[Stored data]

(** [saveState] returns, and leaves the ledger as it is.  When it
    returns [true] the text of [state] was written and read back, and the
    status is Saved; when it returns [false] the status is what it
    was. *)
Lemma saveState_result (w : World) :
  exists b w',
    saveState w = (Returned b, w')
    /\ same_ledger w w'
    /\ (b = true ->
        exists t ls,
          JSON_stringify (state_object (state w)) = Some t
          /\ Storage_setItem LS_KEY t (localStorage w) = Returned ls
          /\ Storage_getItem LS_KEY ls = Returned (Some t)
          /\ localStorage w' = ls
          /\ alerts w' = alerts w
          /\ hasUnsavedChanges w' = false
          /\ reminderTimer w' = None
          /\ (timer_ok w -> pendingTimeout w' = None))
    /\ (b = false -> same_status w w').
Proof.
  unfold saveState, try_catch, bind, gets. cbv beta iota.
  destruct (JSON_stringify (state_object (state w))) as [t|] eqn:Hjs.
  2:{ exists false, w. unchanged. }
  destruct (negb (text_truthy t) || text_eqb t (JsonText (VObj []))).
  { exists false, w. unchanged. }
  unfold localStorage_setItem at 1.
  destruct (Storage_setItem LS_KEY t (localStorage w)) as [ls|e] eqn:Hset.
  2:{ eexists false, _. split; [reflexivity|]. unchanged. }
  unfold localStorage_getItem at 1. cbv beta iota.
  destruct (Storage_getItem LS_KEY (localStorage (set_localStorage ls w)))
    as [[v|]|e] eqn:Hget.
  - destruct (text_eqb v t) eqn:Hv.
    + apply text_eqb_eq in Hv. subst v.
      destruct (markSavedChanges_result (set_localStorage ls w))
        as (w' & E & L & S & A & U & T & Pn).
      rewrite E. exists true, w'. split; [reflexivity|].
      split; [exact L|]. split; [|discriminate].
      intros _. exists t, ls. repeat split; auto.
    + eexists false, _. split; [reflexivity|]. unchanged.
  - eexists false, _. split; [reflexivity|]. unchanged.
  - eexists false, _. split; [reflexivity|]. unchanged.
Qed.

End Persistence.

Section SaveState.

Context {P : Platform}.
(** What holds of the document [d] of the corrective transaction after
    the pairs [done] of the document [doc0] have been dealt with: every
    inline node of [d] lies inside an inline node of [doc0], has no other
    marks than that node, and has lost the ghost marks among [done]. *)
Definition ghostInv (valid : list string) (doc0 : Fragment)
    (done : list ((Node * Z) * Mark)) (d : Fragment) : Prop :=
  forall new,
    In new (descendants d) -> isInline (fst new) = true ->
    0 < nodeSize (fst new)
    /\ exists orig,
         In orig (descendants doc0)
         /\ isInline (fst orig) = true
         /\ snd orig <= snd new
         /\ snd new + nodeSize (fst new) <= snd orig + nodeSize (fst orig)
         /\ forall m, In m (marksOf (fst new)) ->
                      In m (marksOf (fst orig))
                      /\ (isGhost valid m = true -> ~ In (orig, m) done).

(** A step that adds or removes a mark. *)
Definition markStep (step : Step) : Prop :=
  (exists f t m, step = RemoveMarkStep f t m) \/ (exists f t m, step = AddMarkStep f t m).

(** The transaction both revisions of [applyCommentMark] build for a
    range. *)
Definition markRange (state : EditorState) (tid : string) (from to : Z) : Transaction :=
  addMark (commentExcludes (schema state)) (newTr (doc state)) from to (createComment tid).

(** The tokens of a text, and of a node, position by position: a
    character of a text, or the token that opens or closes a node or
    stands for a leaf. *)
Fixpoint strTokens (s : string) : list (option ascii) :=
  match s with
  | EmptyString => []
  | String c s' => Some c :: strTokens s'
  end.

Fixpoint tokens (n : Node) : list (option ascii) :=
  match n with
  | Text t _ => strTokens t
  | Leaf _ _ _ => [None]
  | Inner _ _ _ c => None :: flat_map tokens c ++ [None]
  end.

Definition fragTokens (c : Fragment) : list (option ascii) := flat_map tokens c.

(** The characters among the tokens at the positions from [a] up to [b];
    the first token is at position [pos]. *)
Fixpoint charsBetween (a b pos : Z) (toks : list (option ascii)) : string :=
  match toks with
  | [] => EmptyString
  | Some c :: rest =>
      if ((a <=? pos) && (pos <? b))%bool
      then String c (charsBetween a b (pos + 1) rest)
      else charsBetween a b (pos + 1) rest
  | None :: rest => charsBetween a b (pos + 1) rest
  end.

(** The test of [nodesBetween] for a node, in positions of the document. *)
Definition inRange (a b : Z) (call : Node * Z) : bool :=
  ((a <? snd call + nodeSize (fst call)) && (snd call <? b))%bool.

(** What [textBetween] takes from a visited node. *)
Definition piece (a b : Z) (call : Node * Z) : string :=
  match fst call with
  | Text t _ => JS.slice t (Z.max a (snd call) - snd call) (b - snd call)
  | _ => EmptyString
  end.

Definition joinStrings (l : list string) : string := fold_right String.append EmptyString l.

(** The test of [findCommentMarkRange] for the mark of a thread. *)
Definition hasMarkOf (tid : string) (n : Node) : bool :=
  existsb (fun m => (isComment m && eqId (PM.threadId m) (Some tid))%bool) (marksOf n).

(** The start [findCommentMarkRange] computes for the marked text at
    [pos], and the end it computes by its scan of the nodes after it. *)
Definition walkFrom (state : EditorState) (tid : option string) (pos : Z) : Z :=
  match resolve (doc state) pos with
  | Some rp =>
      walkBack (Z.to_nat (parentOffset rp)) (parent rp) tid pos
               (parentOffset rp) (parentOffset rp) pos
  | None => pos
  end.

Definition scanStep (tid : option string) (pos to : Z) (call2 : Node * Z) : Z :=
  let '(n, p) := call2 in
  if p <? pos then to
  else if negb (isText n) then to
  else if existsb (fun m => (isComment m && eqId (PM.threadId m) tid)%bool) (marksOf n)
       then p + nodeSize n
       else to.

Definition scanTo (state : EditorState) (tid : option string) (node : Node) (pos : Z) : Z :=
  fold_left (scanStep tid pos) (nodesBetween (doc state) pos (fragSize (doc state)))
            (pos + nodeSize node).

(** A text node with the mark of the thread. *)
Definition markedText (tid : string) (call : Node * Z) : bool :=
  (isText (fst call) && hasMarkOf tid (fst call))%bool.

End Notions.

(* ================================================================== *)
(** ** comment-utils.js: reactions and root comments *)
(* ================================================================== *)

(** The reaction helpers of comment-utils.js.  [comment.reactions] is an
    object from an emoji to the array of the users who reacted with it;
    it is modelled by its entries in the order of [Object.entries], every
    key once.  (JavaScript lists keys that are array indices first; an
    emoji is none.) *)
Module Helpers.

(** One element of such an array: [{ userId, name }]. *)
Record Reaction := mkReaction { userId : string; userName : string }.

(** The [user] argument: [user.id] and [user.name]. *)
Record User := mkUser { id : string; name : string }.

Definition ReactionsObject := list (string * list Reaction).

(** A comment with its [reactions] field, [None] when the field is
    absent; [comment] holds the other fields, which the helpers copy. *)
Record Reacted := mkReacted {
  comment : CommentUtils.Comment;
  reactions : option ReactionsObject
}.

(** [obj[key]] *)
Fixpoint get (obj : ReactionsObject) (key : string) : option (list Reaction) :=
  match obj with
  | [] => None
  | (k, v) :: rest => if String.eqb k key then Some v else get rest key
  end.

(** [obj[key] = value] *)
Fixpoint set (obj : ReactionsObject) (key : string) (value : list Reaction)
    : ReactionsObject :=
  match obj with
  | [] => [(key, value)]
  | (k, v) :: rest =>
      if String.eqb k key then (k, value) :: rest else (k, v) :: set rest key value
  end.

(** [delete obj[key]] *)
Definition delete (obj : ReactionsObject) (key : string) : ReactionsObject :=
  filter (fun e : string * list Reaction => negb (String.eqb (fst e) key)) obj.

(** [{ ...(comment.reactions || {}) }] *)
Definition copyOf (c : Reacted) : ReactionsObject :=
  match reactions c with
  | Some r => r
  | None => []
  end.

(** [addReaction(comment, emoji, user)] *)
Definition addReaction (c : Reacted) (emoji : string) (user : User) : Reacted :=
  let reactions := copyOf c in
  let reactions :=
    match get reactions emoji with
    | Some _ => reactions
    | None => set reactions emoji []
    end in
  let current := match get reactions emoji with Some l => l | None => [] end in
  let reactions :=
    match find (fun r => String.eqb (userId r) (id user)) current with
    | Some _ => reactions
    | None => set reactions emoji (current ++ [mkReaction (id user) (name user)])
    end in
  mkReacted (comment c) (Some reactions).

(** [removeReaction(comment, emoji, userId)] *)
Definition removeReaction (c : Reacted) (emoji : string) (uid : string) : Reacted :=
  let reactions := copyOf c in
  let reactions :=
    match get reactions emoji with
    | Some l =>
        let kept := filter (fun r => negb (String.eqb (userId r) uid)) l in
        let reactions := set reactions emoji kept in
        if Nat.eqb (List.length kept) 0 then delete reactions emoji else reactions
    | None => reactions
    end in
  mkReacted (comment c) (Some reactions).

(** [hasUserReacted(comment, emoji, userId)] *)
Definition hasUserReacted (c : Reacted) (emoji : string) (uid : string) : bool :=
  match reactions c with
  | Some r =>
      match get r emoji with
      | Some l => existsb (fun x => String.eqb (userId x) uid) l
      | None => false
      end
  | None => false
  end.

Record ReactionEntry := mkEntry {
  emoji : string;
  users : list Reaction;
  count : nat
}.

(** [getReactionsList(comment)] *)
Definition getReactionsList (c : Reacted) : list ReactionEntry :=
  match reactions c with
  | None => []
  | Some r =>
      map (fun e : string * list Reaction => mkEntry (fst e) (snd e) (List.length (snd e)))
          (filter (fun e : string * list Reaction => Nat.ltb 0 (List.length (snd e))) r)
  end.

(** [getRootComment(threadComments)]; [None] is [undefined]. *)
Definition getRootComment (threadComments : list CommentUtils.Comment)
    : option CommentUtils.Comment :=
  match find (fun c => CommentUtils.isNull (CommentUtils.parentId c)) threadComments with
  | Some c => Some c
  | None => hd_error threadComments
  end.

Requirement –
Where does "Prop" appear in the records above? Copy every line that has it.

Exercise response –
    (done : list ((Node * Z) * Mark)) (d : Fragment) : Prop :=
Definition markStep (step : Step) : Prop :=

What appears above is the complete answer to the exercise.